Im ersten Abschnitt dieses Kapitels behandle und kritisiere ich die »Forschungspolitik«, um das notwendige Verständnis für die Themen, um die es geht, zu vermitteln und GestalttherapeutInnen dafür zu rüsten, den »neuen« Status quo so infrage zu stellen, wie unsere Gründer es mit dem »alten« Status quo vor 60 Jahren getan haben.

PsychotherapeutInnen werden zunehmend dazu angehalten, Forschung zu betreiben. Wir werden gedrängt, die Effektivität unserer Arbeit unter Beweis zu stellen und evidenzbasierte Praxis heranzuziehen, um die Qualität unserer Dienste zu verbessern (Rowland / Goss 2000). Aber welche Evidenz kann den Wert der Arbeit, die wir leisten, am besten zeigen? Auf welche Evidenz sollen sich KlientInnen und die Geldgeber, die das Gesundheitssystem finanzieren, am besten verlassen?

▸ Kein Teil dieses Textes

(* ===== verification/Nodes.v ===== *)
(** * The nodes of the subscription tree

    The tree as the list of its nodes with their paths, in the order in which
    it is walked over when the database is saved, and the topic that is saved
    for a path. *)

From stdpp Require Import base list numbers strings option sets gmap.
From Stdlib Require Import ZArith Lia.
From S2P Require Import Prelude Topic Packet State Store Send Messages Db Subs DbInv Persist.
Local Open Scope Z_scope.

Definition under (b : subhier) (e : path * subhier) : path * subhier := (sh_topic b :: e.1, e.2).

Fixpoint nodes (h : subhier) : list (path * subhier) :=
  match h with
  | Subhier _ _ _ ch => ([], h) :: concat ((λ b, under b <$> nodes b) <$> ch)
  end.

Lemma nodes_cons h p n x :
  (x :: p, n) ∈ nodes h ↔ ∃ b, b ∈ sh_children h ∧ sh_topic b = x ∧ (p, n) ∈ nodes b.
Proof.
  destruct h as [t s r ch]. cbn [nodes sh_children]. rewrite elem_of_cons, elem_of_concat_fmap. split.
  - intros [[=]|(b & Hb & ([p' n'] & Heq & Hin)%list_elem_of_fmap)]. unfold under in Heq. cbn in Heq.
    injection Heq as -> -> ->. eauto.
  - intros (b & Hb & <- & Hin). right. exists b. split; [done|]. apply list_elem_of_fmap. by exists (p, n).
Qed.

Lemma nodes_nil h n : ([], n) ∈ nodes h ↔ n = h.
Proof.
  destruct h as [t s r ch]. cbn [nodes]. rewrite elem_of_cons, elem_of_concat_fmap. split.
  - intros [[= ->]|(b & _ & (e & [=] & _)%list_elem_of_fmap)]. done.
  - intros ->. by left.
Qed.

(** In a well-formed tree the nodes are what the paths find. *)
Lemma nodes_sub_at h p n : uniq (sh_children h) → (p, n) ∈ nodes h ↔ sub_at p h = Some n.
Proof.
  revert h. induction p as [|x p IH]; intros h Hu; [rewrite nodes_nil; cbn; naive_solver|].
  rewrite nodes_cons, sub_at_cons. inversion Hu as [ch Hn Hch]; subst. rewrite Forall_forall in Hch. split.
  - intros (b & Hb & Hx & Hin). assert (child x (sh_children h) = Some b) as -> by (by apply child_Some).
    cbn. apply IH; [by apply Hch|done].
  - destruct (child x (sh_children h)) as [b|] eqn:Hc; [|done]. apply child_Some in Hc as [Hb Hx]; [|done].
    cbn. intros Hs. exists b. split_and!; [done|done|]. apply IH; [by apply Hch|done].
Qed.

Lemma nodes_unique h : uniq (sh_children h) → NoDup (nodes h).*1.
Proof.
  induction h as [t s r ch IH] using subhier_ind'. cbn [sh_children nodes]. intros Hu. cbn [fmap list_fmap fst].
  inversion Hu as [? Hn Hch]; subst. apply NoDup_cons. split.
  { intros (e & He & (b & _ & (e' & -> & _)%list_elem_of_fmap)%elem_of_concat_fmap)%list_elem_of_fmap. done. }
  clear Hu. induction IH as [|b ch Hb _ IHch]; [apply NoDup_nil_2|]. cbn [fmap list_fmap concat] in *. apply NoDup_cons in Hn as [Hnb Hn].
  apply Forall_cons in Hch as [Hub Hch]. rewrite fmap_app. apply NoDup_app. split; [|split; [|by apply IHch]].
  - rewrite <-list_fmap_compose. change (NoDup (cons (sh_topic b) ∘ fst <$> nodes b)).
    rewrite list_fmap_compose. apply (NoDup_fmap_2 _), Hb, Hub.
  - intros p (e & -> & (e' & -> & _)%list_elem_of_fmap)%list_elem_of_fmap.
    intros (e2 & He & (b2 & Hb2 & (e3 & -> & _)%list_elem_of_fmap)%elem_of_concat_fmap)%list_elem_of_fmap.
    injection He as He _. apply Hnb. rewrite He. by apply list_elem_of_fmap_2.
Qed.

Lemma tree_refs_nodes h : tree_refs h = concat ((λ e, option_list (sh_retained e.2)) <$> nodes h).
Proof.
  induction h as [t s r ch IH] using subhier_ind'. cbn [tree_refs nodes fmap list_fmap concat snd sh_retained]. f_equal.
  induction IH as [|b ch Hb _ IHch]; [done|]. cbn [fmap list_fmap concat]. rewrite fmap_app, concat_app, <-IHch, Hb. f_equal.
  by rewrite <-list_fmap_compose.
Qed.

(** The retained messages are those at the paths. *)
Lemma tree_refs_at h s : uniq (sh_children h) → s ∈ tree_refs h ↔ ∃ p, ret_of p h = Some s.
Proof.
  intros Hu. rewrite tree_refs_nodes, elem_of_concat_fmap. unfold ret_of. split.
  - intros ([p n] & Hin & Hs). apply (nodes_sub_at h p n Hu) in Hin. exists p. rewrite Hin. cbn in *.
    destruct (sh_retained n); [|by apply elem_of_nil in Hs]. by apply list_elem_of_singleton in Hs as ->.
  - intros [p Hp]. destruct (sub_at p h) as [n|] eqn:Hn; [|done]. cbn in Hp. exists (p, n).
    split; [by apply nodes_sub_at|]. cbn. rewrite Hp. by apply list_elem_of_singleton.
Qed.

(** Below a [#] there is nothing. *)
Lemma sub_at_hash_last h p n : tree_ok (sh_children h) → sub_at p h = Some n → hash_last p.
Proof.
  revert h. induction p as [|x p IH]; intros h Hok Hn; cbn [hash_last]; [done|]. rewrite sub_at_cons in Hn.
  destruct (child x (sh_children h)) as [b|] eqn:Hb; [|done]. cbn [mbind option_bind] in Hn.
  destruct (tree_ok_child _ _ _ Hok Hb) as [[Hh Hb'] <-]. split; [|by eapply IH]. intros Hx%Hh. destruct p as [|y p]; [done|].
  rewrite sub_at_cons, Hx in Hn. done.
Qed.

(** ** Topics *)

(** The topic of the node that is reached from one at [level] with [topic]. *)
Fixpoint topic_from (level : nat) (topic : bytes) (p : path) : bytes :=
  match p with [] => topic | x :: p' => topic_from (S level) (join_topic level topic x) p' end.

(** The topic of a place in the tree; its first token is there twice. *)
Definition topic_of (p : path) : bytes := match p with [] => [] | _ :: p' => topic_from 0 [] p' end.

Lemma topic_from_deep level topic p :
  (1 < level)%nat ∨ topic ≠ [] → p ≠ [] → topic_from level topic p = topic ++ c_slash :: join_levels p.
Proof.
  revert level topic. induction p as [|x p IH]; intros level topic Hl Hp; [done|]. cbn [topic_from].
  assert (Hj : join_topic level topic x = topic ++ c_slash :: x).
  { unfold join_topic. destruct Hl as [Hl|Hl]; [by rewrite bool_decide_eq_true_2|].
    by rewrite (bool_decide_eq_false_2 (topic = [])), orb_true_r. }
  rewrite Hj. destruct p as [|y p]; [done|]. rewrite IH; [|right; by destruct topic|done].
  rewrite join_levels_cons, <-app_assoc. done.
Qed.

(** What is saved for a subscription or a retained message is its topic. *)
Lemma topic_of_sub_path s : topic_of (sub_path s) = s.
Proof.
  unfold topic_of, sub_path, tokens. destruct (dollar s) eqn:Hd; cbn [app].
  - destruct (levels_dollar s Hd) as (l & ls & Hl). rewrite Hl. cbn [topic_from].
    assert (Hj : join_topic 0 [] (c_dollar :: l) = c_dollar :: l) by done. rewrite Hj. etrans; [|apply join_levels_levels].
    rewrite Hl. destruct ls as [|y ls]; [done|]. rewrite topic_from_deep; [done|by right|done].
  - cbn [topic_from]. assert (Hj : join_topic 0 [] [] = []) by done. rewrite Hj. etrans; [|apply join_levels_levels].
    destruct (levels s) as [|x [|y ls]]; [done|done|].
    change (topic_from 1 [] (x :: y :: ls)) with (topic_from 2 x (y :: ls)). rewrite topic_from_deep; [by rewrite join_levels_cons|left; lia|done].
Qed.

Es hängt viel davon ab, wie »Evidenz« definiert wird. Nach der herrschenden Sicht der Bewegung, die sich für eine evidenzbasierte Praxis einsetzt, sollte Evidenz »wissenschaftlich« sein und mit Messwerten und Quantifizierungen aufwarten. Ich bin schon so mancher GestalttherapeutIn begegnet, die sich sorgte, dass es qualitativen Methoden an wissenschaftlicher Glaubwürdigkeit fehlen könnte, und die den Glauben an die Effektivität einer Forschung mit Menschen anstatt über Menschen verloren hatte. Aber wie relevant sind die quantitativen Ansätze, wenn es um Psychotherapie geht? Wie kann quantifiziert werden, ob eine PsychotherapeutIn die Ambivalenz der menschlichen Erfahrung versteht? Ist es möglich, die komplexe, sich immer entwickelnde, vielschichtige Natur therapeutischer Beziehungen und der Arbeit, die wir leisten, zu messen?

Es ist zwar eminent wichtig, die Praxis durch Evidenz zu unterstützen, doch es ist auch notwendig, sowohl herrschende Meinungen darüber, was die »beste« Evidenz ausmacht, als auch die Überbetonung der quantitativen Evidenz infrage zu stellen, bei der die Verwendung randomisierter kontrollierter Studien als der »Goldene Standard« hochgehalten wird.